(South African Medical Journal. 2004;94(12):951-2)
In family medicine teaching there are specific steps one should take for the closure of a consultation, such as summarising, follow-up arrangements and various reinforcement and reflective processes. Well, that is the theory, anyway. It is sometimes called ‘methods of breaking rapport’. Yet somehow quite a few of my consultations don’t seem to pan out in this way.
Take for instance, my Mrs McNaughton*. Trying to finish a consultation with her is an art form in itself. After the main business of the consultation has been completed and the blood pressure has been taken, the abdomen palpated and the prescription written, I rise with her folder in my hand. It is my first grand hint. As I head for the door she says ‘but Doctor Chris that is not why I came in to see you ...’. It is like the false start for the 100 m when the chap fires the starting pistol twice and you have to return to the starting line. We then proceed back to the examination couch and examine the new complaint and return back to our original positions in our respective chairs. Having readjusted her prescription I resume my position under starter’s orders, manage a fairly swift take-off and get to the consulting door while simultaneously engaging in ‘closure’ conversation to the effect that the consultation is now over.
She, on the other hand, is still firmly embedded in her chair and is craning her neck around to see where I have gone, quite oblivious to my behaving like a cat on a hot tin roof. I have now opened the door and am waving it gently in a beckoning rhythm which seems eventually to have the required effect. As she passes between me and the door she suddenly stops, and putting her hand into her bag, says ‘oh, I nearly forgot, could you fill in these chronic medications forms for me ...?’. I find myself at this point gripping the door handle in a firmer way than is perhaps necessary and experiencing a form of air hunger where I hyperventilate with increasing inspiratory stridor.
I give this as an example of symptoms or requests, in this case of both the patient and the doctor, that can happen at the very end of a consultation.
Patients may never reveal their real motive for coming to the doctor for several reasons such as shyness, perceiving that the doctor is too rushed, or because the doctor is on a different wave-length. This may lead, at the end, to patients mentioning their most pressing problem almost as an aside, as their hand is on the door handle.
My first experience of a significant door-handle symptom was when I had just qualified and was in practice in a small village on the west coast of Canada. I was looking after a Mennonite colony living up in the hills. The Mennonites are a fundamentalist religious sect rather like the Amish, who were made famous in Harrison Ford’s film, Witness.
I was looking after a young married Mennonite woman and attended the delivery of her baby at our local hospital. In the following year she consulted me frequently for various complaints and one day I informed her, after we had completed the consultation, that I was leaving the village to go to Africa. She thanked me for looking after her; as she got to the door and with her hand on the door-handle, facing the door, she said ‘I don’t get orgasms’. I don’t believe she would ever have mentioned it if I had not been leaving the practice. (I can’t remember how I responded, as I was trained at medical school in the sixties when ‘not getting orgasms’ was not included in the curriculum. It was then the beginning of a wider sexual awakening in North America and Europe and orgasms were becoming compulsory. Of course now it is the first question I ask after ‘are you on medical aid?’.)

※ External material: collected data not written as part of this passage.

(* ===== verification/Cohort.v ===== *)
(** * Cohort execution policy

    [cohort_policy.py]: which checkpoints let work continue, which defer
    assurance to the end of a cohort and which block, and the policy document.
    An argument whose type the code tests is an [option]: [None] stands for a
    value of another type. *)

From S2P Require Import Prelude Canonical PyLib Policy Contracts.

Module Cohort.

Inductive CohortExecutionMode := STRICT | COHORT.
Inductive CohortPhase := IMPLEMENTATION | CONVERGENCE | CLOSEOUT.
Inductive EffectClass :=
| ROUTINE_REVERSIBLE | SECRET_ACCESS | DESTRUCTIVE | IRREVERSIBLE | MISSING_AUTHORITY | SPENDING | DEPLOYMENT | PROTECTED_MERGE.
Inductive DeferredObligation := ROUTINE_REVIEW | EVIDENCE_AGGREGATION | INDEPENDENT_VERIFICATION.
Inductive CheckpointDisposition := PROCEED | DEFER_TO_COHORT_END | REQUIRE_NOW | BLOCKED.

#[global] Instance mode_eq_dec : EqDecision CohortExecutionMode.
Proof. solve_decision. Defined.
#[global] Instance phase_eq_dec : EqDecision CohortPhase.
Proof. solve_decision. Defined.
#[global] Instance effect_eq_dec : EqDecision EffectClass.
Proof. solve_decision. Defined.
#[global] Instance checkpoint_disposition_eq_dec : EqDecision CheckpointDisposition.
Proof. solve_decision. Defined.

Definition mode_value (m : CohortExecutionMode) : string := match m with STRICT => "strict" | COHORT => "cohort" end.
Definition effect_value (e : EffectClass) : string :=
  match e with
  | ROUTINE_REVERSIBLE => "routine_reversible" | SECRET_ACCESS => "secret_access" | DESTRUCTIVE => "destructive"
  | IRREVERSIBLE => "irreversible" | MISSING_AUTHORITY => "missing_authority" | SPENDING => "spending"
  | DEPLOYMENT => "deployment" | PROTECTED_MERGE => "protected_merge"
  end.

Record CheckpointDecision := {
  d_disposition : CheckpointDisposition;
  d_effect : EffectClass;
  d_phase : CohortPhase;
  d_reason : string;
  obligations : list DeferredObligation }.

Definition may_continue (d : CheckpointDecision) : bool := bool_decide (d_disposition d ∈ [PROCEED; DEFER_TO_COHORT_END]).

(** ** The policy *)

Record CohortExecutionPolicy := { mode : CohortExecutionMode; max_parallel_packages : Z }.

Definition CONVERGENCE_GATE : string := "all_runnable_packages_terminal".
Definition HARD_GATE_EFFECTS : list EffectClass :=
  [SECRET_ACCESS; DESTRUCTIVE; IRREVERSIBLE; MISSING_AUTHORITY; SPENDING; DEPLOYMENT; PROTECTED_MERGE].
Definition END_LOADED_OBLIGATIONS : list DeferredObligation := [ROUTINE_REVIEW; EVIDENCE_AGGREGATION; INDEPENDENT_VERIFICATION].

(** [CohortExecutionPolicy.__post_init__] *)
Definition check_policy (p : CohortExecutionPolicy) : result unit :=
  require (1 <=? max_parallel_packages p) CohortPolicyError "max_parallel_packages must be a positive integer".

Definition policy_to_document (p : CohortExecutionPolicy) : json :=
  JObj [("schema_version", JInt 1); ("execution_mode", JStr (mode_value (mode p)));
        ("max_parallel_packages", JInt (max_parallel_packages p)); ("convergence_gate", JStr CONVERGENCE_GATE)].
Definition cohort_policy_digest (p : CohortExecutionPolicy) : string := canonical_digest (policy_to_document p).

Definition policy_fields : list string := ["schema_version"; "execution_mode"; "max_parallel_packages"; "convergence_gate"].

Definition policy_from_document (d : Contracts.contract) : result CohortExecutionPolicy :=
  require (Contracts.subset d.*1 policy_fields && Contracts.subset policy_fields d.*1 && py_eq (get "schema_version" d) (JInt 1)) CohortPolicyError
    "cohort execution policy has an unknown shape or schema" ;?
  require (py_eq (get "convergence_gate" d) (JStr CONVERGENCE_GATE)) CohortPolicyError "the cohort convergence gate cannot be weakened" ;?
  match get "max_parallel_packages" d with
  | JInt n =>
      match Contracts.enum_of "CohortExecutionMode" [STRICT; COHORT] mode_value (get "execution_mode" d) with
      | Ok m => let p := {| mode := m; max_parallel_packages := n |} in check_policy p ;? Ok p
      | Raise _ => raise CohortPolicyError "unknown cohort execution mode"
      end
  | _ => raise CohortPolicyError "max_parallel_packages must be an integer"
  end.

(** ** Checkpoints *)

Definition checkpoint (p : CohortExecutionPolicy) (effect : option EffectClass) (phase : option CohortPhase) (authority_present : bool)
    : CheckpointDecision :=
  match effect, phase with
  | Some given, Some ph =>
      let e := if authority_present then given else MISSING_AUTHORITY in
      if bool_decide (e ∈ HARD_GATE_EFFECTS) then
        {| d_disposition := BLOCKED; d_effect := e; d_phase := ph;
           d_reason := (effect_value e +:+ " requires an immediate fail-closed gate")%stdpp; obligations := [] |}
      else if bool_decide (mode p = COHORT) && bool_decide (ph = IMPLEMENTATION) then
        {| d_disposition := DEFER_TO_COHORT_END; d_effect := e; d_phase := ph;
           d_reason := "routine reversible assurance is batched at cohort convergence"; obligations := END_LOADED_OBLIGATIONS |}
      else
        {| d_disposition := REQUIRE_NOW; d_effect := e; d_phase := ph; d_reason := "routine assurance is required at this checkpoint";
           obligations := END_LOADED_OBLIGATIONS |}
  | _, _ =>
      {| d_disposition := BLOCKED; d_effect := MISSING_AUTHORITY; d_phase := IMPLEMENTATION; d_reason := "untyped checkpoint input is denied";
         obligations := [] |}
  end.

Definition classify_action (action : option Policy.Action) (authority_present protected_target destructive irreversible : bool) : EffectClass :=
  match action with
  | Some a =>
      if negb authority_present then MISSING_AUTHORITY
      else if bool_decide (a = Policy.MANAGE_SECRETS) then SECRET_ACCESS
      else if bool_decide (a = Policy.SPEND_MONEY) then SPENDING
      else if bool_decide (a = Policy.DEPLOY) then DEPLOYMENT
      else if bool_decide (a = Policy.MERGE_PULL_REQUEST) && protected_target then PROTECTED_MERGE
      else if destructive then DESTRUCTIVE
      else if irreversible then IRREVERSIBLE
      else ROUTINE_REVERSIBLE
  | None => MISSING_AUTHORITY
  end.

Definition checkpoint_action (p : CohortExecutionPolicy) (action : option Policy.Action) (phase : option CohortPhase)
    (authority_present protected_target destructive irreversible : bool) : CheckpointDecision :=
  checkpoint p (Some (classify_action action authority_present protected_target destructive irreversible)) phase authority_present.

(** ** The gates *)

Lemma continue_iff p effect phase authority : may_continue (checkpoint p effect phase authority) = true <->
  mode p = COHORT /\ effect = Some ROUTINE_REVERSIBLE /\ phase = Some IMPLEMENTATION /\ authority = true.
Proof.
  destruct p as [[] n], effect as [[]|], phase as [[]|], authority; vm_compute; split; first [discriminate|intros (? & ? & ? & ?); discriminate|auto].
Qed.

Lemma routine_bool a protected destructive irreversible :
  bool_decide (classify_action (Some a) true protected destructive irreversible = ROUTINE_REVERSIBLE)
  = negb destructive && negb irreversible && bool_decide (a ∉ [Policy.MANAGE_SECRETS; Policy.SPEND_MONEY; Policy.DEPLOY])
    && (negb (bool_decide (a = Policy.MERGE_PULL_REQUEST)) || negb protected).
Proof. destruct a, protected, destructive, irreversible; vm_compute; reflexivity. Qed.

Lemma routine_iff a protected destructive irreversible :
  classify_action (Some a) true protected destructive irreversible = ROUTINE_REVERSIBLE <->
  destructive = false /\ irreversible = false /\ a ∉ [Policy.MANAGE_SECRETS; Policy.SPEND_MONEY; Policy.DEPLOY]
  /\ (a = Policy.MERGE_PULL_REQUEST -> protected = false).
Proof.
  rewrite <- (bool_decide_eq_true (_ = ROUTINE_REVERSIBLE)), routine_bool, !andb_true_iff, !negb_true_iff, bool_decide_eq_true, orb_true_iff, !negb_true_iff, bool_decide_eq_false.
  split; [intros [[[H1 H2] H3] H4]; do 3 (split; [done|]); intros E; by destruct H4|].
  intros (H1 & H2 & H3 & H4). split; [done|]. destruct protected; [left; intros E; by discriminate (H4 E)|by right].
Qed.

(** The cohort policy never lets a gated effect through.  Whatever the mode
    and the number of parallel packages, work continues past a checkpoint for
    an action only when the mode is the cohort mode, the phase implementation,
    the authority present and the action typed, reversible, not destructive,
    no access to secrets, no spending, no deployment and no merge into a
    protected target; and then all three end-loaded obligations are owed.  With
    authority, a routine effect anywhere else requires its assurance now, with
    the same obligations, and everything else is blocked. *)
Theorem checkpoints_fail_closed p action phase authority protected destructive irreversible :
  let d := checkpoint_action p action phase authority protected destructive irreversible in
  (may_continue d = true <->
     mode p = COHORT /\ phase = Some IMPLEMENTATION /\ authority = true /\ destructive = false /\ irreversible = false
     /\ exists a, action = Some a /\ a ∉ [Policy.MANAGE_SECRETS; Policy.SPEND_MONEY; Policy.DEPLOY]
                  /\ (a = Policy.MERGE_PULL_REQUEST -> protected = false))
  /\ (d_disposition d = BLOCKED \/ obligations d = END_LOADED_OBLIGATIONS)
  /\ (d_disposition d = BLOCKED <-> phase = None \/ d_effect d ∈ HARD_GATE_EFFECTS).
Proof.
  intros d. split; [|split].
  - unfold d, checkpoint_action. rewrite continue_iff. destruct action as [a|].
    + destruct authority; [|split; [by intros (_ & [=] & _)|by intros (_ & _ & [=] & _)]]. split.
      * intros (K1 & K2 & K3 & _). assert (K : classify_action (Some a) true protected destructive irreversible = ROUTINE_REVERSIBLE) by congruence.
        apply routine_iff in K as (K4 & K5 & K6 & K7). do 5 (split; [done|]). by exists a.
      * intros (K1 & K2 & _ & K4 & K5 & b & [= <-] & K6 & K7). split; [done|]. split; [|done]. f_equal. by apply routine_iff.
    + split; [by intros (_ & [=] & _)|by intros (_ & _ & _ & _ & _ & a & [=] & _)].
  - unfold d, checkpoint_action, checkpoint. destruct phase as [ph|]; [|by left]. generalize (classify_action action authority protected destructive irreversible).
    intros e. repeat case_match; auto.
  - unfold d, checkpoint_action, checkpoint. generalize (classify_action action authority protected destructive irreversible). intros e.
    destruct phase as [ph|]; [|cbn; split; [by left|done]]. generalize (if authority then e else MISSING_AUTHORITY). clear e. intros e.
    destruct (decide (e ∈ HARD_GATE_EFFECTS)) as [He|He]; [rewrite bool_decide_eq_true_2 by done; cbn [d_disposition d_effect]; split; [by right|done]|].
    rewrite bool_decide_eq_false_2 by done. destruct (_ && _); cbn [d_disposition d_effect]; (split; [done|by intros [?|?]]).
Qed.
End Cohort.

Apart from sexual problems patients often leave unspoken many fears of dreaded diseases. A colleague of mine had a patient who consulted him for low lumbar back pain. He examined him thoroughly and explained with the aid of a diagram that the cause of his backache was a disc degeneration. He prescribed anti-inflammatories and asked the patient to contact him if the pain did not go away. The patient reached the door after the consultation and with his hand on the door-handle turned to my colleague and said ‘so from what you have told me then I don’t have cancer’. Conditions that may seem perfectly straightforward to the doctor may have a completely different significance for the patient.
Recently a man presented to me with symptoms of a kidney or urinary infection. He even suggested that he thought his problem was an infection in his kidneys. I tested the urine, which was clear, and reassured him that the symptoms might be caused by muscle spasm. I was aware that there might be another agenda, but it was at the end of the day and my superbly tuned incisive diagnostic skills were not at their sharpest. We ended on that note and as he got to the door he said, as an aside, ‘I believe there is a pill for it nowadays’. I knew intuitively exactly what he was talking about. He was referring to Viagra and we went on to raise the subject, so to speak.
My most recent door-handle symptom involved a man with sores on his arms and legs. I explained that they were Natal or veld sores and were caused by bacteria. I prescribed antibiotics to take by mouth and a nasal cream, which I explained was to kill the reservoir of organisms in his nose. As he went out of the door he hesitated and said ‘do you think I should have an AIDS test?’. I asked why he thought this was necessary. He replied that a worker in his factory had just died of AIDS and his symptoms had started with skin sores. I had treated his condition, but I had completely missed his reason for coming to see me.